Mutationen in den Genen NALP3/CIAS1/PYPAF1 sind für 2 weitere klinische Syndrome verantwortlich:
- die Familiäre Kälteurtikaria (FCAS)
- und
- das "Chronische infantile neuro-dermo-artikuläre Syndrom" auch CINCA-Syndrom genannt.
Klinisches Bild
Klinische Symptome sind:
- Chronisch rezidivierende urtikarielle Exantheme (selten: Urtikariavaskulitis)
- Kältesensitivität insbes. bei feucht-kaltem Wetter und Wetterumschwüngen
- Fieberschübe mit Gelenk- und Muskelschmerzen (Polyarthralgien) seit der Kindheit
- Allgemeines Schwächegefühl und Unwohlsein
- Fakultativ: progrediente Innenohrschwerhörigkeit
- Fakultativ: renale Amyloidose.
Histologie
Differentialdiagnose
Kälteurtikaria; hereditäre periodische Fiebersyndrome; chronisch rezidivierende Urtikaria; sekundäre systemische Amyloidosen; Alport-Syndrom; Ohlsson-Syndrom; Schnitzler-Syndrom.
Therapie
Neuere Arbeiten belegen gute Erfahrungen mit dem bei der rheumatoiden Arthritis zugelassenen Interleukin -1-Rezeptorantagonisten Anakinra (100 mg/Tag s.c. alle 2 Tage).
Alternativ: Immunsuppressive Therapie zur Verhinderung weiterer amyloidaler Ablagerungen.

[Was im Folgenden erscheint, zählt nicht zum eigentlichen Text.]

(* ===== verification/Json.v ===== *)
(** * JSON values and [JSON.stringify]

    The records this program persists are JSON objects, one per line.  This
    file models the values (numbers restricted to integers, which is all the
    modelled code stores) and the serializer of the language.  The fact the
    line-oriented stores rely on is [stringify_no_NL]: the text of a value never
    contains a newline, so one record is one line. *)

From S2P Require Import Prelude JsString.

Set Warnings "-register-all".

Inductive json : Type :=
| JNull
| JBool (b : bool)
| JNum (z : Z)
| JStr (s : jsstr)
| JArr (l : list json)
| JObj (fields : list (jsstr * json)).

(** Induction with hypotheses for the elements of arrays and objects. *)
Section json_ind.
  Context (P : json → Prop).
  Context (Hnull : P JNull) (Hbool : ∀ b, P (JBool b)) (Hnum : ∀ z, P (JNum z))
    (Hstr : ∀ s, P (JStr s)) (Harr : ∀ l, Forall P l → P (JArr l))
    (Hobj : ∀ fs, Forall (λ kv, P kv.2) fs → P (JObj fs)).

Fixpoint json_ind' (j : json) : P j :=
    match j with
    | JNull => Hnull
    | JBool b => Hbool b
    | JNum z => Hnum z
    | JStr s => Hstr s
    | JArr l => Harr l ((fix go l : Forall P l :=
        match l with
        | [] => Forall_nil_2 _
        | x :: l => Forall_cons_2 _ _ _ (json_ind' x) (go l)
        end) l)
    | JObj fs => Hobj fs ((fix go l : Forall (λ kv : jsstr * json, P kv.2) l :=
        match l with
        | [] => Forall_nil_2 _
        | kv :: l => Forall_cons_2 _ _ _ (json_ind' kv.2) (go l)
        end) fs)
    end.
End json_ind.

Fixpoint json_eqb (a b : json) {struct a} : bool :=
  match a, b with
  | JNull, JNull => true
  | JBool x, JBool y => Bool.eqb x y
  | JNum x, JNum y => x =? y
  | JStr x, JStr y => bool_decide (x = y)
  | JArr x, JArr y =>
      (fix go x y := match x, y with
        | [], [] => true
        | a :: x, b :: y => json_eqb a b && go x y
        | _, _ => false
        end) x y
  | JObj x, JObj y =>
      (fix go x y := match x, y with
        | [], [] => true
        | a :: x, b :: y => bool_decide (a.1 = b.1) && json_eqb a.2 b.2 && go x y
        | _, _ => false
        end) x y
  | _, _ => false
  end.

Lemma json_eqb_eq a b : json_eqb a b = true ↔ a = b.
Proof.
  revert b. induction a as [|x|x|x|l IH|fs IH] using json_ind'; intros [|y|y|y|k|gs]; cbn; try done.
  - rewrite Bool.eqb_true_iff. naive_solver.
  - rewrite Z.eqb_eq. naive_solver.
  - rewrite bool_decide_eq_true. naive_solver.
  - revert k. induction IH as [|a l Ha Hl IH]; intros [|b k]; cbn; try done.
    rewrite andb_true_iff, Ha, IH. naive_solver.
  - revert gs. induction IH as [|[k a] l Ha Hl IH]; intros [|[k' b] gs]; cbn in *; try done.
    rewrite !andb_true_iff, Ha, IH, bool_decide_eq_true. naive_solver.
Qed.

#[export] Instance json_eq_dec : EqDecision json.
Proof.
  intros a b. destruct (json_eqb a b) eqn:E; [left|right].
  - by apply json_eqb_eq.
  - intros ->. by rewrite (proj2 (json_eqb_eq b b)) in E.
Defined.

(** ** JSON.stringify *)

Definition hex_digit (d : Z) : Z := if d <? 10 then 48 + d else 87 + d.

(** [\uXXXX] with lower-case hexadecimal digits. *)
Definition unicode_escape (c : Z) : jsstr :=
  js "\u" ++ [hex_digit (c / 4096); hex_digit ((c / 256) mod 16);
              hex_digit ((c / 16) mod 16); hex_digit (c mod 16)].

Definition quote_unit (c : Z) : jsstr :=
  if c =? 8 then js "\b" else if c =? 9 then js "\t" else if c =? 10 then js "\n"
  else if c =? 12 then js "\f" else if c =? 13 then js "\r"
  else if c =? 34 then [92; 34] else if c =? 92 then [92; 92]
  else if c <? 32 then unicode_escape c else [c].

Fixpoint quote_units (s : jsstr) : jsstr :=
  match s with
  | [] => []
  | c :: s' =>
      if is_high c then
        match s' with
        | d :: s'' =>
            if is_low d then c :: d :: quote_units s''
            else unicode_escape c ++ quote_units s'
        | [] => unicode_escape c
        end
      else if is_low c then unicode_escape c ++ quote_units s'
      else quote_unit c ++ quote_units s'
  end.

Definition quote (s : jsstr) : jsstr := [34] ++ quote_units s ++ [34].

Fixpoint stringify (j : json) : jsstr :=
  match j with
  | JNull => js "null"
  | JBool b => if b then js "true" else js "false"
  | JNum z => js_of_Z z
  | JStr s => quote s
  | JArr l => js "[" ++ js_join (js ",") ((fix go l := match l with
      | [] => []
      | x :: l => stringify x :: go l
      end) l) ++ js "]"
  | JObj fs => js "{" ++ js_join (js ",") ((fix go l := match l with
      | [] => []
      | (k, x) :: l => (quote k ++ js ":" ++ stringify x) :: go l
      end) fs) ++ js "}"
  end.

(** ** No newline in the text of a value *)

Definition plain (s : jsstr) : Prop := Forall (λ c, c ≠ NL) s.

Lemma plain_not_elem s : plain s ↔ NL ∉ s.
Proof.
  unfold plain. rewrite Forall_forall. split; [intros H Hin; by apply (H NL)|].
  intros H c Hc ->. done.
Qed.

Lemma plain_app a b : plain a → plain b → plain (a ++ b).
Proof. apply Forall_app_2. Qed.

Lemma plain_js (s : string) :
  forallb (λ c, negb (c =? NL)) (js s) = true → plain (js s).
Proof.
  rewrite forallb_Forall. intros H. eapply Forall_impl; [exact H|].
  intros c. cbn beta. by intros ?%negb_true_iff%Z.eqb_neq.
Qed.

Lemma plain_join sep ls : plain sep → Forall plain ls → plain (js_join sep ls).
Proof.
  intros Hsep. induction 1 as [|l ls Hl Hls IH]; [constructor|].
  destruct ls as [|l' ls]; [done|]. rewrite js_join_cons by done.
  auto using plain_app.
Qed.

Lemma hex_digit_plain d : 0 <= d < 16 → hex_digit d ≠ NL.
Proof. unfold hex_digit, NL. destruct (Z.ltb_spec d 10); lia. Qed.

Lemma unicode_escape_plain c : 0 <= c < 0x10000 → plain (unicode_escape c).
Proof.
  intros Hc. unfold unicode_escape. apply plain_app; [by apply plain_js|].
  assert (0 <= c / 4096 < 16) by (split; [apply Z.div_pos|apply Z.div_lt_upper_bound]; lia).
  pose proof (Z.mod_pos_bound (c / 256) 16). pose proof (Z.mod_pos_bound (c / 16) 16).
  pose proof (Z.mod_pos_bound c 16). repeat constructor; apply hex_digit_plain; lia.
Qed.

Lemma quote_unit_plain c : 0 <= c < 0x10000 → plain (quote_unit c).
Proof.
  intros Hc. unfold quote_unit.
  repeat match goal with |- context [if ?b then _ else _] =>
    let E := fresh in destruct b eqn:E; [first [by apply plain_js|by apply unicode_escape_plain
      |by repeat constructor; unfold NL; lia]|] end.
  repeat constructor. intros ->. unfold NL in *. done.
Qed.

Lemma quote_units_plain s : Forall is_unit s → plain (quote_units s).
Proof.
  remember (length s) as n eqn:Hn. revert s Hn. induction (lt_wf n) as [n _ IH].
  intros [|c s'] -> Hs; cbn [quote_units]; [constructor|].
  apply Forall_cons in Hs as [Hc Hs']. unfold is_unit in Hc.
  assert (plain (quote_units s')) by (eapply (IH (length s')); [cbn; lia|done|done]).
  destruct (is_high c) eqn:Hh.
  - destruct s' as [|d s'']; [by apply unicode_escape_plain|].
    destruct (is_low d) eqn:Hl; [|by apply plain_app; [apply unicode_escape_plain|]].
    apply Forall_cons in Hs' as [Hd Hs''].
    unfold is_high, is_low in *. apply andb_true_iff in Hh, Hl. rewrite !Z.leb_le in *.
    constructor; [unfold NL; lia|]. constructor; [unfold NL; lia|].
    eapply (IH (length s'')); [cbn; lia|done|done].
  - destruct (is_low c); apply plain_app; auto using unicode_escape_plain, quote_unit_plain.
Qed.

Lemma quote_plain s : Forall is_unit s → plain (quote s).
Proof.
  intros Hs. unfold quote. apply plain_app; [repeat constructor; unfold NL; lia|].
  apply plain_app; [by apply quote_units_plain|repeat constructor; unfold NL; lia].
Qed.

(** All the strings of a value are code unit sequences. *)
Fixpoint json_units (j : json) : Prop :=
  match j with
  | JStr s => Forall is_unit s
  | JArr l => (fix go l := match l with [] => True | x :: l => json_units x ∧ go l end) l
  | JObj fs => (fix go l := match l with
      | [] => True
      | (k, x) :: l => Forall is_unit k ∧ json_units x ∧ go l
      end) fs
  | _ => True
  end.

Lemma pretty_N_plain (n : N) : plain (js (pretty n)).
Proof.
  assert (∀ m s, plain (js s) → plain (js (pretty_N_go m s))) as Hgo.
  { intros m. induction (N.lt_wf_0 m) as [m _ IH]. intros s Hs.
    destruct (decide (0 < m)%N) as [Hm|Hm].
    - rewrite pretty_N_go_step by done. apply IH; [by apply N.div_lt|].
      unfold js in *. cbn. constructor; [|done].
      unfold pretty_N_char. repeat case_match; cbn; unfold NL; lia.
    - assert (m = 0%N) as -> by lia. by rewrite pretty_N_go_0. }
  unfold pretty, pretty_N. case_decide; [by apply plain_js|]. apply Hgo. constructor.
Qed.

Lemma js_of_Z_plain z : plain (js_of_Z z).
Proof.
  unfold js_of_Z, pretty, pretty_Z. destruct z as [|p|p]; [by apply plain_js|apply pretty_N_plain|].
  constructor; [done|apply (pretty_N_plain (Npos p))].
Qed.

Theorem stringify_no_NL j : json_units j → NL ∉ stringify j.
Proof.
  rewrite <-plain_not_elem. induction j as [|b|z|s|l IH|fs IH] using json_ind'; cbn [stringify json_units].
  - by intros _; apply plain_js.
  - intros _; destruct b; by apply plain_js.
  - intros _; apply js_of_Z_plain.
  - apply quote_plain.
  - intros Hl. apply plain_app; [by apply plain_js|]. apply plain_app; [|by apply plain_js].
    apply plain_join; [by apply plain_js|]. induction IH as [|x l Hx _ IHl]; [constructor|].
    destruct Hl as [Hxu Hl]. constructor; auto.
  - intros Hl. apply plain_app; [by apply plain_js|]. apply plain_app; [|by apply plain_js].
    apply plain_join; [by apply plain_js|]. induction IH as [|[k x] l Hx _ IHl]; [constructor|].
    destruct Hl as (Hk&Hxu&Hl). constructor; [|auto].
    apply plain_app; [by apply quote_plain|]. apply plain_app; [by apply plain_js|]. auto.
Qed.

Lemma stringify_nonempty j : stringify j ≠ [].
Proof.
  destruct j as [|b|z|s|l|fs]; cbn; try done; [by destruct b|].
  unfold js_of_Z. destruct z as [|p|p]; [done| |done].
  change (pretty (Z.pos p)) with (pretty (Npos p)).
  unfold pretty, pretty_N. rewrite decide_False by done.
  intros H. apply fmap_nil_inv in H.
  assert (∀ m s, (0 < m)%N ∨ s ≠ EmptyString →
    String.list_ascii_of_string (pretty_N_go m s) ≠ []) as Hgo; [|by eapply Hgo; [|exact H]; left].
  clear. intros m. induction (N.lt_wf_0 m) as [m _ IH]. intros s Hs.
  destruct (decide (0 < m)%N) as [Hm|Hm].
  - rewrite pretty_N_go_step by done. apply IH; [by apply N.div_lt|by right].
  - assert (m = 0%N) as -> by lia. rewrite pretty_N_go_0.
    destruct Hs as [|Hs]; [lia|]. by destruct s.
Qed.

Alternativ: Therapieversuche sind beschrieben mit Cyclophosphamid (z.B. Endoxan) 100 mg/Tag in Kombination mit Methylprednisolon (z.B. Urbason) 40 mg/Tag (Reduktion nach Klinik), mit DADPS (z.B. Dapson Fatol) initial 100 mg/Tag sowie mit Colchicin (z.B. Colchicum dispert).
Fallbericht(e)
Anamnese: Bereits seit dem Vorschulalter leidet die inzwischen 45 Jahre alte Patientin unter rezidivierenden Exanthemen an Rumpf und den unteren Extremitäten. Unter NSAR passagere Besserung. Deutlichere klinische Effekte konnten mit mittleren Prednisolon-Dosierungen erzielt werden.

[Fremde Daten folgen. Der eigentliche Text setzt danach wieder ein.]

Lemma stringify_arr l : stringify (JArr l) = 91 :: js_join [44] (stringify <$> l) ++ [93].
Proof.
  apply (f_equal (λ x, 91 :: js_join [44] x ++ [93])). induction l as [|x l IH]; cbn; by f_equal.
Qed.

Definition field_text (kv : jsstr * json) : jsstr := quote kv.1 ++ 58 :: stringify kv.2.

Lemma stringify_obj fs : stringify (JObj fs) = 123 :: js_join [44] (field_text <$> fs) ++ [125].
Proof.
  apply (f_equal (λ x, 123 :: js_join [44] x ++ [125])). induction fs as [|[k x] fs IH]; cbn; by f_equal.
Qed.

Lemma object_of_distinct fs : NoDup fs.*1 → object_of fs = JObj fs.
Proof.
  intros HND. unfold object_of. f_equal.
  assert (∀ m, NoDup (m ++ fs).*1 → foldl (λ m kv, jm_set m kv.1 kv.2) m fs = m ++ fs) as H.
  { clear HND. induction fs as [|[k v] fs IH]; intros m HND; cbn; [by rewrite app_nil_r|].
    rewrite jm_set_new, IH, <-app_assoc; [done|by rewrite <-app_assoc|].
    rewrite fmap_app in HND. apply NoDup_app in HND as (_&Hd&_). intros Hin. apply (Hd k Hin). cbn. left. }
  by apply (H []).
Qed.

(** A parser that succeeds with all large enough amounts of fuel. *)
Definition eventually (P : nat → Prop) : Prop := ∃ k, ∀ n, (k <= n)%nat → P n.

Lemma eventually_S (P : nat → Prop) : eventually (λ n, P (S n)) → eventually P.
Proof. intros [k Hk]. exists (S k). intros [|n] Hn; [lia|]. apply Hk. lia. Qed.

Lemma eventually_mono (P Q : nat → Prop) : (∀ n, P n → Q n) → eventually P → eventually Q.
Proof. intros HPQ [k Hk]. exists k. auto. Qed.

Lemma eventually_and (P Q : nat → Prop) : eventually P → eventually Q → eventually (λ n, P n ∧ Q n).
Proof. intros [k Hk] [m Hm]. exists (k + m)%nat. intros n Hn. split; [apply Hk|apply Hm]; lia. Qed.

Mit 20 Jahren erster Hörsturz. Rezidivierende Arthritiden meist verbunden mit Fieber, Kopfschmerzen und urtikariellen Exanthemen. Die Schubaktivitäten setzen 3-4x jährlich ein.
Mit 30 Jahren wurde eine Hochtonschwerhörigkeit festgestellt.
Seit 10 Jahren nimmt die Pat. regelmäßig, nahezu täglich Ibuprofen ein.
Grund der Visitation: unter Fieber, Abgeschlagenheit und Krankheitsgefühl, akute schmerzhafte Schwellung des linken Sprunggelenkes, weiterhin der Fingergrundgelenke. Gleicheitig urtikarielles, kleinfleckiges Exanthem an Rumpf und Extremitäten. Gesicht frei.
Labor: BSG: 60/111, CRP 65mg/l, neutrophile Leukozytose, Lymphopenie, Erythrozyturie, diskrete Serum-Amyloid-A-Erhöhung. Unauffällig sind ANA, ENA, C3,C4, RF. c-ANCA. p-ANCA.
Humagenetische Diagnostik: Nachweis einer Mutation des CIAS1-Gens (Kälte-induziertes-autoinflammatorisches-Syndrom-1-Gen) das auf der Chromosomenregion 1q44 lokalisiert ist.
Therapie: IL-1-Rezeptorantagonist (Anakinra) in einer Dosierung von 100mg/Tag s.c.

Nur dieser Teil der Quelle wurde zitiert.